If so, then it can most certainly also be read as a commentary on those very
real "totalitarian" regimes, self-defined as "'Socialist'", which exist
"circa 2003", on the "tyrants" who rule them, like Castro, Saddam, Mugabe,
Kim Il Jong and others (many of them with "goofy mustaches" of their own),
"professing to fight for the working classes against capitalism but in
reality concerned only with establishing and perpetuating their own power",
on those "phony antifascists" who condone, either by silence or overt
apology, these fascist states and their dictators, "in the face of the
overwhelming evidence of the evil nature of the regime[s]", and on those
"real antifascists" who are dedicated "to fighting on the side of the
oppressed" people living in Iraq, Zimbabwe, North Korea, Cuba ....

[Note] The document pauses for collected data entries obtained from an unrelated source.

Definition encode_to_h264 (input_path output_path : string)
    : W (Event Frame) unit :=
  let cmd := h264_command input_path output_path in
  _ ← emit (Log (LogText "Starting H.264 encoding"));
  _ ← subprocess_run os_exec cmd false;
  emit (Log (LogText "H.264 encoding completed")).

(** The closure [update_progress] of [process_uploaded_video]. *)
Definition update_progress (current total : Z) : W UIEvent unit :=
  progress ←
    (if 0 <? total then
       '(num, den) ← lift_exc (Py.truediv current total);
       mret (Quotient num den)
     else mret (ProgressInt 0));
  _ ← emit (ProgressBarSet progress);
  emit (StatusText current total).

(** The spinner texts are given without their leading pictograph. *)
Definition process_uploaded_video (model : YOLO Frame)
    : W (Event Frame) (string * string * gmap string nat) :=
  let uid := uuid4 in
  let input_path := upload_path uid in
  let temp_path := temp_path uid in
  let final_path := final_path uid in
  _ ← save_uploaded_file input_path;
  _ ← emit (UI (StProgress 0));
  _ ← emit (UI StEmpty);
  _ ← emit (UI (StSpinner "Analyzing video for PPE compliance..."));
  stats ← process_video_with_yolo input_path temp_path model
            (Some update_progress);
  _ ← emit (UI ProgressBarEmpty);
  _ ← emit (UI StatusEmpty);
  _ ← emit (UI (StSpinner "Encoding output video..."));
  _ ← encode_to_h264 temp_path final_path;
  mret (input_path, final_path, stats).

End Pipeline.

(** ** Observations on traces *)

Section Observations.

Context {Frame : Type}.

Definition inferred_frames (t : list (Event Frame)) : list Frame :=
  omap (fun e => match e with Infer f _ => Some f | _ => None end) t.

Definition reads (t : list (Event Frame)) : list (option Frame) :=
  omap (fun e => match e with CapRead r => Some r | _ => None end) t.

Definition written_frames (t : list (Event Frame)) : list Frame :=
  omap (fun e => match e with WriterWrite a => Some a | _ => None end) t.

Definition stats_updates (t : list (Event Frame)) : list (gmap string nat) :=
  omap (fun e => match e with StatsUpdate c => Some c | _ => None end) t.

Definition callback_calls (t : list (Event Frame)) : list (Z * Z) :=
  omap (fun e => match e with Callback i n => Some (i, n) | _ => None end) t.


Definition launched (t : list (Event Frame)) : list (list string * bool) :=
  omap (fun e => match e with
                 | SubprocessRun cmd check _ => Some (cmd, check)
                 | _ => None
                 end) t.





(** The class names detected in one frame. *)
Definition detections (model : YOLO Frame) (frame : Frame) : list string :=
  names model <$> boxes_cls (predict model frame Config.CONFIDENCE_THRESHOLD).


Definition has_boxes (model : YOLO Frame) (frame : Frame) : bool :=
  (0 <? length (boxes_cls (predict model frame Config.CONFIDENCE_THRESHOLD)))%nat.

(** Whether the loop reports progress: a callback and a positive total. *)
Definition progress_on (progress_callback : option ProgressCallback)
    (total_frames : Z) : bool :=
  match progress_callback with
  | Some _ => 0 <? total_frames
  | None => false
  end.

(** The decoder reported finite dimensions and a finite frame count, so
    that the three [int(...)] conversions return. *)
Definition props_finite (v : Video Frame) : Prop :=
  Py.is_finite (CAP_PROP_FRAME_WIDTH v) = true
  /\ Py.is_finite (CAP_PROP_FRAME_HEIGHT v) = true
  /\ Py.is_finite (CAP_PROP_FRAME_COUNT v) = true.

(** [total_frames], that is [int(cap.get(CAP_PROP_FRAME_COUNT))]. *)
Definition total_frames_of (v : Video Frame) : Z :=
  Py.truncate (CAP_PROP_FRAME_COUNT v).

(** The callback, when there is one, returns normally on every call. *)
Definition callback_returns (progress_callback : option ProgressCallback)
    : Prop :=
  match progress_callback with
  | Some callback => forall i n, outcome (callback i n) = inr tt
  | None => True
  end.

(** The events of the loop iteration that handles [frame] as number
    [frame_id], and of the iterations over the frames of [cap] that follow
    frame number [frame_id]. *)
Definition iteration_events (model : YOLO Frame)
    (progress_callback : option ProgressCallback) (total_frames : Z)
    (frame_id : Z) (frame : Frame) : list (Event Frame) :=
  let counts := Counter.of_list (detections model frame) in
  [CapRead (Some frame); Infer frame Config.CONFIDENCE_THRESHOLD]
  ++ (if has_boxes model frame
      then [StatsUpdate counts; Log (LogFrame frame_id total_frames counts)]
      else [])
  ++ trace_of (report_progress progress_callback frame_id total_frames)
  ++ [WriterWrite (plot (predict model frame Config.CONFIDENCE_THRESHOLD))].

Fixpoint loop_events (model : YOLO Frame)
    (progress_callback : option ProgressCallback) (total_frames : Z)
    (cap : list Frame) (frame_id : Z) : list (Event Frame) :=
  match cap with
  | [] => []
  | frame :: cap =>
      iteration_events model progress_callback total_frames (frame_id + 1) frame
      ++ loop_events model progress_callback total_frames cap (frame_id + 1)
  end.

As well as, indeed, about long-term hypocrisies and injustices in U.S.
foreign and domestic policy, and about the Internet as a potential tool for
"social control". 

> This oscillation makes
> it a great text in my opinion.

There's a sting in that final sentence as s~Z has pointed out, one which
resonates with some of the ambiguities relating to our current global
situation addressed at several points earlier in the essay. Pynchon can
envisage himself, and his reader, like Orwell's Winston, and like Orwell
himself, perhaps, "for a moment anyway, swearing to do whatever must be done
to keep" our children's world, a world of "human decency", from being
"betrayed". By the Stalins and Saddams, and their proteges, he would seem to
be implying, much more so than the Churchills or Bushes.